Understanding lung damage due to childhood asthma could hold the clues to preventing respiratory disease later in life

Dr. Padmaja Subbarao, Staff Respirologist and Scientist in Physiology and Experimental Medicine, leads a research study investigating the effects of genes and the environment on lung health that will receive $1.9 million in funding over the next five years from the Canadian Institutes of Health Research (CIHR). With nearly one in three Canadians diagnosed with asthma in their lifetime, Subbarao and her colleagues are investigating the root causes of a chronic condition that affects a vast portion of the population. While many children outgrow the symptoms of asthma, lasting damage to their lung function could be an early marker of later respiratory disease such as chronic obstructive pulmonary disorder (COPD).
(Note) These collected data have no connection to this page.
(* ===== verification/Prelude.v ===== *)
(** * ZincSearch: a verified model

    ZincSearch is a search server. This development models the part of it that
    replicates a set of nodes from a NATS JetStream stream: the coordinator that
    publishes documents and looks after the nodes, the consumer and the applier of a
    node, the indexes the applier writes to, and the shards below them, which check
    documents, log them and bring them into the search engine. Around that core it models
    how a query is translated and which shards it reads, the backups of a node, the HTTP
    interface of the coordinator, and the users, roles and routes of a node.

    ** The program

    Producers hand documents to the coordinator. Its publisher sends them to the stream,
    or parks them in a local log while the stream is away, and sends the log in order
    when it is back. Every node reads the same stream from its own offset, applies each
    message to its indexes, makes that durable and then moves the offset. Coordinators
    poll the nodes, decide together who is the master, take and prune backups of the
    nodes and check them; one of them holds a lease and does the jobs.

    An index has shards by hash, and each of these has second-layer shards, the last of
    which takes the new documents. Writing a document checks it against the mappings of
    the index, which it may extend, and appends it to the log of its shard. Rounds in
    the background read the log, merge what it does to each document and write that to the
    engine, between two records of the redo log that tell what to do after a crash.

    A search is a tree of objects, translated into a query of the engine; its range of
    time decides which second-layer shards are opened. A backup of a node is an archive of
    its metadata and of snapshots of its shards, with a manifest that lists both. A request
    to a node carries a user and a password; users and roles are stored in the metadata,
    and checked against copies in memory.

    ** The files

    - [Prelude]: machine integers, Go errors and results, the monad of state and error
      of every stateful definition ([M]), relations that a computation keeps ([keeps],
      with the hint database [keeps] and [solve_keeps]), lists.
    - [Strings], [Bytes]: the string and byte functions of Go that the code uses.
    - [Base62]: zutils/base62 and ider: identifiers and the nodes that make them.
    - [Hash]: zutils/hash: FNV-1a and the ring that assigns documents to shards.
    - [Wire]: streaming/wire: messages, their encoding and decoding.
    - [State]: coordinator/state: the store of shared records, as an interface with
      laws ([Store], [StoreLaws]), the store in memory as an instance, and the lease.
      [LeaseSystem] is the abstract system of all holders.
    - [Buffer]: coordinator/buffer: the durable queue over a key-value file, refining a
      list.
    - [Publisher]: coordinator/publisher.go; [PublisherSystem] is the abstract system of
      calls, deliveries and drains.
    - [Ingest]: parseDocs, ingest and admin of coordinator/api.go: from the body of a
      request to the publisher.
    - [Node]: coordinator/node.go, the requests to a node.
    - [Cluster]: coordinator/monitor.go and failover.go; [ClusterSystem] is the abstract
      system of coordinators that share the decision about the master.
    - [Backups]: coordinator/backups.go over the object store's interface.
    - [Coordinator]: coordinator/coordinator.go: configuration, leadership, the loop.
    - [Api]: the other endpoints of coordinator/api.go, and who may use which.
    - [Consumer]: streaming/consumer.go and offset.go, over interfaces of the stream, the
      applier, the offset and the outside, each with its laws.
    - [Mappings]: meta/mappings.go, uquery/mappings, and what core/index.go does with
      mappings.
    - [Index]: core/indexlist.go, newindex.go, deleteindex.go, stream.go: the list of
      indexes over interfaces of the metadata and of the files.
    - [Apply]: streaming/apply.go over [Index], as the applier of [Consumer]: here the
      promises of the two components meet ([traced_laws], [node_never_loses]).
    - [Redo]: wal/redo: the small file of records, and the interface of it ([RedoLog],
      [RedoLogLaws]) that shards use; a file that is written as a whole or not at all
      makes the log an instance.
    - [Values]: decoded documents: numbers as IEEE floats ([spec_float]), slices with
      their identity because documents are changed in place, zutils/flatten, the
      conversions of zutils/strconv.go and time.go.
    - [Document]: core/index_shards_document.go: mapping, checking and building.
    - [Shard]: core/index_shards_wal.go, index_shards.go, index_document.go: a shard over
      interfaces of the redo log, of the log of entries and of the engine.
    - [Replay]: the laws of those interfaces, and what a shard guarantees ([step] is
      what may happen to it).
    - [Drain]: streaming/service.go: pausing the consumer until the logs are written.
    - [MinShould]: zutils/min_should.go: how many optional clauses must match.
    - [Query], [QueryFacts]: uquery/query: the translation of queries, and what it
      guarantees.
    - [TimeRange]: uquery/timerange: the range of time of a query.
    - [Search]: core/search.go, multi_search.go and the readers of index_shards.go: which
      shards a search opens.
    - [Blob]: coordinator/blob/fs.go: the object store over a directory, as an instance of
      the interface that [Backups] uses.
    - [Archive]: the format of backup/archive.go: reading, verifying.
    - [NodeBackup]: backup/create.go, restore.go and store.go over interfaces of the node's
      metadata, indexes and files; [RoundTrip]: what is restored is what was backed up.
    - [Bulk]: handlers/document: the workers that read documents line by line, over an
      interface of the indexes ([DocIndexes]).
    - [Auth]: auth: credentials, users, roles, permissions and the start of the process,
      over an interface of the metadata ([UserDB]); [UserPromises] is what every store of
      the metadata keeps, [UserLaws] adds that a write that fails has changed nothing, as
      bolt and badger promise and etcd, whose calls can time out, does not. There a request
      that changes accounts runs in one piece.
    - [Accounts]: the routes of routes/routes.go with their permissions, and the handlers
      of handlers/auth over [Auth].
    - [Changes]: requests that change accounts at the same time and interleave between
      their accesses to the metadata and to the copies in memory.

    ** How the code is read

    A Go function is a definition of the same name; [name_] or a longer name where Rocq or
    a second package has the name. A struct is a record, a method takes its receiver. A
    function that changes state is a computation in [M S]: it answers a value or an error
    and the state it leaves, also when it fails. Code that is not in the repository
    (JetStream, bbolt, HTTP, encoding/json, the search engine, the clock) is a class of
    operations with a class of laws, and every theorem with laws has a witness at a
    concrete instance. A goroutine is a sequence of turns of its loop; other goroutines
    come between the turns, as steps of a relation ([PublisherSystem.step], [turn],
    [Coordinator.handle]). Integers that can wrap do ([u64], [i64]). A run-time panic is
    an error with the tag of [Panic], or [None]. The order of Go's [range] over a map is
    an argument or a class ([range_]), never assumed.

    ** What is shown

    - No loss and order, end to end: a request to publish is split without loss and the
      answer says what was taken ([ingest_exact]); what was accepted is in the stream or in
      the log, in order ([publisher_no_loss], [publisher_order]); the offset of a node never
      passes what a crash could lose ([consumer_safe], [node_never_loses]): what it passes
      without applying it was refused for good, cannot be decoded, was lost between the
      server and the node ([missed]; [lost_delivery_skipped] is such a run), or had been
      dropped by the stream where gaps are allowed; messages are applied in order
      ([consumer_in_order]) and again with the result of the last pass
      ([applyDocs_retry]), each to its own index ([Apply_frame]); a pause that is reported
      has nothing left to write, in shards whose documents are written with update
      ([drain_freezes]).
    - Agreement: one holder of the lease ([lease_mutual_exclusion]), one master per
      epoch ([one_master_per_epoch]), and the detailed definitions are runs of the
      abstract systems ([Acquire_runs], [promote_runs], [publish_runs], [drain_runs]).
    - Jobs: failover, pruning, verification and backups do what they promise and no
      harm ([FailoverOnce_promotes], [Prune_safe], [VerifyOnce_innocent],
      [BackupOnce_sound]); the loop stops clean ([Run_stops]), a follower only watches.
    - Shards: what was logged is not truncated before the redo log has it as committed
      ([entry_kept]), is consumed in a bounded number of rounds ([consume_catches_up]), and
      every document whose entries are committed is in the engine as its last entry says,
      once, whatever fails and wherever the process ends ([shard_exact]); all of this is for
      documents that are written with update, as the applier does, and it fails for
      insertions ([insert_twice]). Checking keeps the
      mappings well-formed ([CheckDocument_mappings]), and what is accepted can be built
      ([accepted_builds]).
    - Searches: the translation of a query ends ([Query_terminates]), its result can be
      given to the engine ([Query_well_made]), does not depend on the order of a map where
      it should not ([bool_query_order], [Query_one_object]) and asks for a possible number
      of clauses ([CalculateMin_bounds]); the range of time holds every document that
      matches, for the queries it is right for ([found_within]), and the shards that are
      opened hold every document of the range when documents come in the order of time
      ([search_misses_nothing]).
    - Backups of a node: an archive is accepted exactly when it is what its manifest says
      ([Verify_exact]); a restore is complete, or has left at most what it moved and could
      not remove again ([Restore_all_or_nothing]), and restores what was backed up when the
      manifest is not too large to be read ([backup_roundtrip]). The object store over a
      directory keeps the promises of its interface for the names that it lists
      ([blob_refines], [hidden_object]).
    - Documents in bulk: a body does what its lines mean, and its items answer the actions
      one by one ([bulk_exact]); one document per line is the same
      request as the documents in one object ([multi_bulkv2]).
    - Who may do what: the API of the coordinator asks for its token and its leader
      ([api_guarded]) and reads without changing ([api_reads]). A request to a node passes
      exactly for a known user with the password and the permission ([access_exact]), who is
      stored, when accounts are changed one at a time ([admitted_stored]), until deleted or
      given a new password ([revocation]); with changes that overlap and any metadata it was
      stored at some time ([admitted_was_stored]), and may be deleted since
      ([deleted_user_passes]); every
      route but a few asks for a permission ([routes_guarded]), and a request without it
      changes nothing ([accounts_guarded]).
    - Data: queue refinements, hash ring, wire format, identifiers ([base62_roundtrip],
      [identifiers_apart]), mapping requests (termination and types), well-formed index
      lists.
    - Defects of the code that modelling showed are theorems too
      ([set_mapping_empty_panics], [set_mapping_retry_not_stored],
      [set_mapping_half_applied], [delete_retry_succeeds], [lost_delivery_skipped],
      [Remove_always_panics], [Decode_Encode_empty_doc], [publish_lost_ack],
      [option_type_panics], [subfield_type_unchecked], [DeepClone_loses_time_zone],
      [nan_not_invalid], [later_mapping_panics], [subfield_panics],
      [keyword_changes_type], [insert_twice], [batch_order_matters],
      [rollback_failure_unlisted], [range_not_positive], [late_document_missed],
      [should_restricts], [zone_ignored], [number_panics], [first_analyzer],
      [empty_clause], [hidden_object], [directory_not_missing], [cut_line],
      [failover_stale_answer], [failed_list_resets_admin], [empty_password_user],
      [deleted_user_passes],
      [delete_here_panics], [bad_document_shifts], [format_error_panics]).

    ** Fuel

    [Request] recurses to the depth of its argument; [Request_terminates] shows that
    more never matters; [Query_] and [Times_] recurse to the depth of the query
    ([Query_terminates]). [drain] takes rounds as fuel, and a drain that is cut short is
    a run like any other; [loadCluster] retries, and [loadCluster_total] gives the fuel
    that is enough. [apply_loop] counts how often a message is tried before the process
    is stopped: the code tries for as long as it runs. [buildField] recurses into
    sub-fields, whose names are longer each time; the length of the longest mapped name
    is enough ([buildField_fuel]). The search for a free name of an archive tries one name
    more than there are archives ([fresh_name_free]). Eleven digits of base 62 hold 63 bits
    ([Encode62_loop_value]).

    ** Not modelled

    Logging, metrics, contexts other than cancellation, and the transport (HTTP, flags,
    wiring). The state stores over NATS and rqlite and the object store over S3, whose
    promises are the laws of [Store] and [BlobStore]; the databases of the metadata. The
    search engine, and of its front end the aggregations, sorting, highlighting, analyzers
    and tokenizers. Of the HTTP interface of a node everything but the routes, the accounts
    and the documents in bulk: its handlers parse requests and print results. Aliases and
    templates. Of the routes those of the pages of the user interface, of /version, of
    /healthz and of /swagger. The process that verifies a backup for the coordinator by restoring it. Of
    the log of entries the loss of its end by a power failure: the process may end
    anywhere, its files stay. [Files], on which [Index] and [Apply] rest, states the part
    of a shard they need; [Shard] is not an instance of it, because the promises of a shard
    hold for documents that are written with update, which [Files] does not ask for; and
    [content], what [Files] says of a stored document, leaves out its [@timestamp] and the
    scalars in its lists, which checking changes. Locks are left out where every operation
    of the object takes the lock. *)

(** ** Shared definitions *)
From Stdlib Require Export ZArith Lia Bool Ascii.
From stdpp Require Export base tactics list gmap strings pretty.
From stdpp Require Export sorting.

Declare Scope go_scope.
Delimit Scope go_scope with go.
This funding comes as part of an announcement made today by The Honourable Jane Philpott, Minister of Health, in which eight research studies have been funded with a total of $16 million over five years as part of CIHR’s signature initiative on Environments and Health. These studies represent an interdisciplinary approach to finding ways to prevent or treat chronic conditions by examining how physical, social and environmental health factors intersect.

“We, along with other scientists, believe that the air we breathe, the things we eat and the colds we get can cause injury to the lungs of infants and children. These injuries over time can cause breathing problems such as asthma. Understanding what our lungs are telling us and the impact of early damage could allow us to identify early risk factors for respiratory or cardiovascular disease,” says Subbarao. “We believe we can discover what things each person can do to improve their lungs and prevent them from getting chronic breathing problems, making Canada the healthiest place to live.”

The team, led by Subbarao, brings together researchers from Environment Canada, McMaster University, Queen’s University and the University of Toronto, further demonstrating the interdisciplinary approach to this work. The study will draw data from the Canadian Healthy Infant Longitudinal Development (CHILD) Study, of which Subbarao is the Co-Director. With over 3,500 Canadian children participating, the CHILD study is one of the largest in the world examining the relationship between genes and the environment, and how they influence allergies and chronic conditions. Over 500,000 questionnaires and over 600,000 biological samples have been collected since 2008, making CHILD a rich source of data for many researchers. This study has been made possible by funding from CIHR and AllerGen, the Allergy, Genes and Environment Network.

These families, with children who have been followed since infancy, have answered countless questions about what they eat, breathe and how often they get sick, and have also done breathing tests that measure how well their lungs are functioning. When combined with new technologies that provide a deeper understanding of the genome, epigenome, microbiome and metabolome, this research has the potential to unlock new awareness of the causes of chronic diseases.

“This research funding will enable researchers to use these new technologies to better understand the complex interactions that cause chronic disease, and ultimately help us to identify better ways to prevent and treat chronic disease conditions,” says Dr. Philip Sherman, Scientific Director, CIHR Institute of Nutrition, Metabolism and Diabetes, and Senior Scientist and Staff Gastroenterologist at SickKids.